# Goal of the exercise
Range to reproduce from the entries below: the line with "(** ** Exceptions and the monad *)", the line with "(** Release-mode behaviour: a", and every line in between. Give them exactly and give nothing else.

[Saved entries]
━━━

(** * edx-enterprise: LMS / catalog API clients and the learner-data transmitter

    A shallow embedding of
    - [enterprise/api_client/lms.py] ([JwtLmsApiClient], [EnrollmentApiClient],
      [CourseApiClient]),
    - [enterprise/api_client/enterprise_catalog.py]
      ([EnterpriseCatalogApiClient.refresh_catalogs]),
    - [integrated_channels/integrated_channel/transmitters/learner_data.py]
      ([LearnerTransmitter]).

    Python methods become computations in a state-and-exception monad: the
    state holds the object the method mutates, the outside world the method
    talks to (clock, remote service, audit table) and a trace of the calls it
    makes; a raised exception is the [Raise] result. *)

From Stdlib Require Import ZArith String List Permutation Lia.
From Stdlib Require Import DecimalString DecimalPos DecimalZ.
From stdpp Require Import base option list sorting gmap strings fin_maps.

Local Open Scope string_scope.
Local Open Scope list_scope.

(** ** Exceptions and the monad *)

(** The exception classes the three files raise or catch.  [HttpNotFoundError]
    is slumber's subclass of [SlumberBaseException]; [OtherException] stands
    for any exception class that none of the handlers below names. *)
Inductive exn : Type :=
| ClientError (message : string) (status_code : Z)
| NotConnectedToOpenEdX (message : string)
| SlumberBaseException
| HttpNotFoundError
| ConnectionError
| Timeout
| AttributeError (name : string)
| KeyError (key : string)
| TypeError
| OtherException (name : string).
(* ===== verification/_CoqProject ===== *)
-Q . S2P
Prelude.v
PathNormalize.v
Net.v
Backend.v
BackendFacts.v
External.v
Config.v
Filters.v
Entry.v
HostRouter.v
HostRouterFacts.v
HostReplay.v
Table.v
TableFacts.v
Tls.v
TlsFacts.v
Layer4.v
EdgeTls.v
Workqueue.v
WorkqueueFacts.v
Health.v
NodeRegistry.v
NodeRegistryFacts.v
Sessions.v
PublishIndex.v
ResourceKey.v
ResourceKeyFacts.v
PortAlloc.v
Apply.v
ApplyFacts.v
HealthWire.v
Roster.v
RosterFacts.v
Stream.v
StreamFacts.v
StreamDemo.v
Identity.v
Upstream.v
UpstreamFacts.v
Authz.v
AuthzFacts.v
ViewCache.v
Relay.v
RelayViews.v
RelayFacts.v
RelayScaler.v
RelayScalerFacts.v
RelayLoop.v
RelayRuns.v
RelayLoopFacts.v
AccessControl.v
AccessControlFacts.v
Bindings.v
BindingsFacts.v
EdgePeek.v
EdgePeekFacts.v
ListenerMerge.v
ListenerMergeFacts.v
EdgeListeners.v
EdgeListenersFacts.v
ListenerStatus.v
ListenerStatusFacts.v
EdgeConn.v
EdgeConnFacts.v
UdpForwarder.v
UdpForwarderFacts.v
RequestLife.v
RequestLifeFacts.v
RequestFilters.v
RequestFiltersFacts.v
(** Release-mode behaviour: a length mismatch leaves the group unchanged. *)
Definition with_per_backend_filters (per_backend : list (list FilterAction))
    (g : BackendGroup) : BackendGroup :=
  let set v :=
    mkBackendGroup (bg_name g) (bg_spec g) (bg_backends g) (bg_slots g) (bg_slot_counter g)
      (bg_addrs_snapshot g) (bg_protocol g) (bg_tls g) (bg_retry g)
      v (bg_session_affinity g) (bg_affinity_endpoints g)
      (bg_keepalive_timeout g) (bg_connect_timeout g) (bg_load_balance g) (bg_lb_endpoints g) in
  if decide (length per_backend ≠ length (bg_backends g)) then g
  else if existsb (λ f, match f with [] => false | _ => true end) per_backend
  then set (Some ((λ f, match f with [] => None | _ => Some f end) <$> per_backend))
  else set None.

Definition with_session_affinity (affinity : option SessionAffinity)
    (g : BackendGroup) : BackendGroup :=
  let set cfg index :=
    mkBackendGroup (bg_name g) (bg_spec g) (bg_backends g) (bg_slots g) (bg_slot_counter g)
      (bg_addrs_snapshot g) (bg_protocol g) (bg_tls g) (bg_retry g)
      (bg_per_backend_filters g) cfg index
      (bg_keepalive_timeout g) (bg_connect_timeout g) (bg_load_balance g) (bg_lb_endpoints g) in
  match affinity with
  | None => set None None
  | Some cfg =>
      set (Some cfg)
        (Some ((λ '(idx, addr), mkAffinityEndpoint addr (affinity_token addr) idx)
                 <$> pooled (bg_backends g)))
  end.

(** *** Lookups *)

(** [all.get(idx).cloned().flatten()] *)
Definition filters_for_backend (g : BackendGroup) (backend_idx : nat) :
    option (list FilterAction) :=
  all ← bg_per_backend_filters g; mjoin (all !! backend_idx).

Definition endpoint_by_token (g : BackendGroup) (token : Z) :
    option (SocketAddr * option (list FilterAction)) :=
  index ← bg_affinity_endpoints g;
  e ← find_first (λ e, (ae_token e =? token)%Z) index;
  Some (ae_addr e, filters_for_backend g (Z.to_nat (ae_backend_idx e))).

Definition endpoint_by_hash (g : BackendGroup) (key_hash : Z) :
    option (SocketAddr * option (list FilterAction)) :=
  index ← bg_affinity_endpoints g;
  e ← max_by_key (λ e, rendezvous_score key_hash (ae_token e)) index;
  Some (ae_addr e, filters_for_backend g (Z.to_nat (ae_backend_idx e))).

Definition filters_for_endpoint (g : BackendGroup) (addr : SocketAddr) :
    option (list FilterAction) :=
  index ← bg_affinity_endpoints g;
  e ← find_first (λ e, bool_decide (ae_addr e = addr)) index;
  filters_for_backend g (Z.to_nat (ae_backend_idx e)).

(** *** Selection *)

Definition next_endpoint_with_filters (g : BackendGroup) :
    option (option (SocketAddr * option (list FilterAction)) * BackendGroup) :=
  if decide (bg_slots g = []) then Some (None, g)
  else
    let slot := (bg_slot_counter g mod Z.of_nat (length (bg_slots g)))%Z in
    b ← bg_slots g !! Z.to_nat slot;
    let backend_idx := Z.to_nat b in
    pool ← bg_backends g !! backend_idx;
    '(addr, pool') ← BackendPool_next pool;
    Some (Some (addr, filters_for_backend g backend_idx),
          with_state g (<[backend_idx := pool']> (bg_backends g))
            (wrap 64 (bg_slot_counter g + 1)) (bg_lb_endpoints g)).

Definition next_endpoint (g : BackendGroup) : option (option SocketAddr * BackendGroup) :=
  match next_endpoint_with_filters g with
  | None => None
  | Some (r, g') => Some (fst <$> r, g')
  end.

Record Selected := mkSelected {
  sel_addr : SocketAddr;
  sel_filters : option (list FilterAction);
  sel_track : option Z;
}.

Definition select_round_robin (g : BackendGroup) : option (option Selected * BackendGroup) :=
  match next_endpoint_with_filters g with
  | None => None
  | Some (r, g') => Some ((λ '(addr, filters), mkSelected addr filters None) <$> r, g')
  end.

Definition set_active (e : LbEndpoint) (active : Z) : LbEndpoint :=
  mkLbEndpoint (lb_addr e) (lb_backend_idx e) (lb_token e) active (lb_ewma_ns e).

Definition set_ewma (e : LbEndpoint) (ewma_ns : Z) : LbEndpoint :=
  mkLbEndpoint (lb_addr e) (lb_backend_idx e) (lb_token e) (lb_active e) ewma_ns.

Definition enumerate {A} (l : list A) : list (nat * A) := imap pair l.

Definition select_upstream (hash_key : option Z) (g : BackendGroup) :
    option (option Selected * BackendGroup) :=
  match bg_load_balance g with
  | RoundRobin => select_round_robin g
  | Hash _ =>
      match bg_lb_endpoints g with
      | None => Some (None, g)
      | Some eps =>
          match hash_key with
          | None => select_round_robin g
          | Some key =>
              Some ((λ ep, mkSelected (lb_addr ep)
                             (filters_for_backend g (Z.to_nat (lb_backend_idx ep))) None)
                      <$> max_by_key (λ e, rendezvous_score key (lb_token e)) eps, g)
          end
      end
  | LeastConn =>
      match bg_lb_endpoints g with
      | None => Some (None, g)
      | Some eps =>
          match min_by_key (λ '(_, e), lb_active e) (enumerate eps) with
          | None => Some (None, g)
          | Some (idx, ep) =>
              Some (Some (mkSelected (lb_addr ep)
                            (filters_for_backend g (Z.to_nat (lb_backend_idx ep)))
                            (Some (wrap 32 (Z.of_nat idx)))),
                    with_state g (bg_backends g) (bg_slot_counter g)
                      (Some (<[idx := set_active ep (wrap 32 (lb_active ep + 1))]> eps)))
          end
      end
  | Ewma =>
      match bg_lb_endpoints g with
      | None => Some (None, g)
      | Some eps =>
          Some ((λ '(idx, ep), mkSelected (lb_addr ep)
                   (filters_for_backend g (Z.to_nat (lb_backend_idx ep)))
                   (Some (wrap 32 (Z.of_nat idx))))
                  <$> min_by_key (λ '(_, e), lb_ewma_ns e) (enumerate eps), g)
      end
  end.

(** [fetch_sub(1)] on the endpoint's active counter. *)
Definition dec_active (eps : list LbEndpoint) (idx : nat) : list LbEndpoint :=
  alter (λ e, set_active e (wrap 32 (lb_active e - 1))) idx eps.

Definition release (idx : Z) (g : BackendGroup) : BackendGroup :=
  match bg_lb_endpoints g with
  | None => g
  | Some eps =>
      match eps !! Z.to_nat idx, bg_load_balance g with
      | Some _, LeastConn =>
          with_state g (bg_backends g) (bg_slot_counter g) (Some (dec_active eps (Z.to_nat idx)))
      | _, _ => g
      end
  end.

(** The EWMA fold, [alpha = 1/8], on a sample clamped to [u64]. *)
Definition ewma_fold (old elapsed_ns : Z) : Z :=
  let sample := Z.min elapsed_ns u64_max in
  if (old =? 0)%Z then sample
  else saturating_add u64_max (saturating_sub old (old / 8)) (sample / 8).

Definition complete (idx : Z) (elapsed : option Z) (g : BackendGroup) : BackendGroup :=
  match bg_lb_endpoints g with
  | None => g
  | Some eps =>
      match eps !! Z.to_nat idx with
      | None => g
      | Some _ =>
          match bg_load_balance g, elapsed with
          | LeastConn, _ =>
              with_state g (bg_backends g) (bg_slot_counter g)
                (Some (dec_active eps (Z.to_nat idx)))
          | Ewma, Some d =>
              with_state g (bg_backends g) (bg_slot_counter g)
                (Some (alter (λ e, set_ewma e (ewma_fold (lb_ewma_ns e) d)) (Z.to_nat idx) eps))
          | _, _ => g
          end
      end
  end.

━━━

# Answer to this problem
(** ** Exceptions and the monad *)

(** The exception classes the three files raise or catch.  [HttpNotFoundError]
    is slumber's subclass of [SlumberBaseException]; [OtherException] stands
    for any exception class that none of the handlers below names. *)
Inductive exn : Type :=
| ClientError (message : string) (status_code : Z)
| NotConnectedToOpenEdX (message : string)
| SlumberBaseException
| HttpNotFoundError
| ConnectionError
| Timeout
| AttributeError (name : string)
| KeyError (key : string)
| TypeError
| OtherException (name : string).
(* ===== verification/_CoqProject ===== *)
-Q . S2P
Prelude.v
PathNormalize.v
Net.v
Backend.v
BackendFacts.v
External.v
Config.v
Filters.v
Entry.v
HostRouter.v
HostRouterFacts.v
HostReplay.v
Table.v
TableFacts.v
Tls.v
TlsFacts.v
Layer4.v
EdgeTls.v
Workqueue.v
WorkqueueFacts.v
Health.v
NodeRegistry.v
NodeRegistryFacts.v
Sessions.v
PublishIndex.v
ResourceKey.v
ResourceKeyFacts.v
PortAlloc.v
Apply.v
ApplyFacts.v
HealthWire.v
Roster.v
RosterFacts.v
Stream.v
StreamFacts.v
StreamDemo.v
Identity.v
Upstream.v
UpstreamFacts.v
Authz.v
AuthzFacts.v
ViewCache.v
Relay.v
RelayViews.v
RelayFacts.v
RelayScaler.v
RelayScalerFacts.v
RelayLoop.v
RelayRuns.v
RelayLoopFacts.v
AccessControl.v
AccessControlFacts.v
Bindings.v
BindingsFacts.v
EdgePeek.v
EdgePeekFacts.v
ListenerMerge.v
ListenerMergeFacts.v
EdgeListeners.v
EdgeListenersFacts.v
ListenerStatus.v
ListenerStatusFacts.v
EdgeConn.v
EdgeConnFacts.v
UdpForwarder.v
UdpForwarderFacts.v
RequestLife.v
RequestLifeFacts.v
RequestFilters.v
RequestFiltersFacts.v
(** Release-mode behaviour: a length mismatch leaves the group unchanged. *)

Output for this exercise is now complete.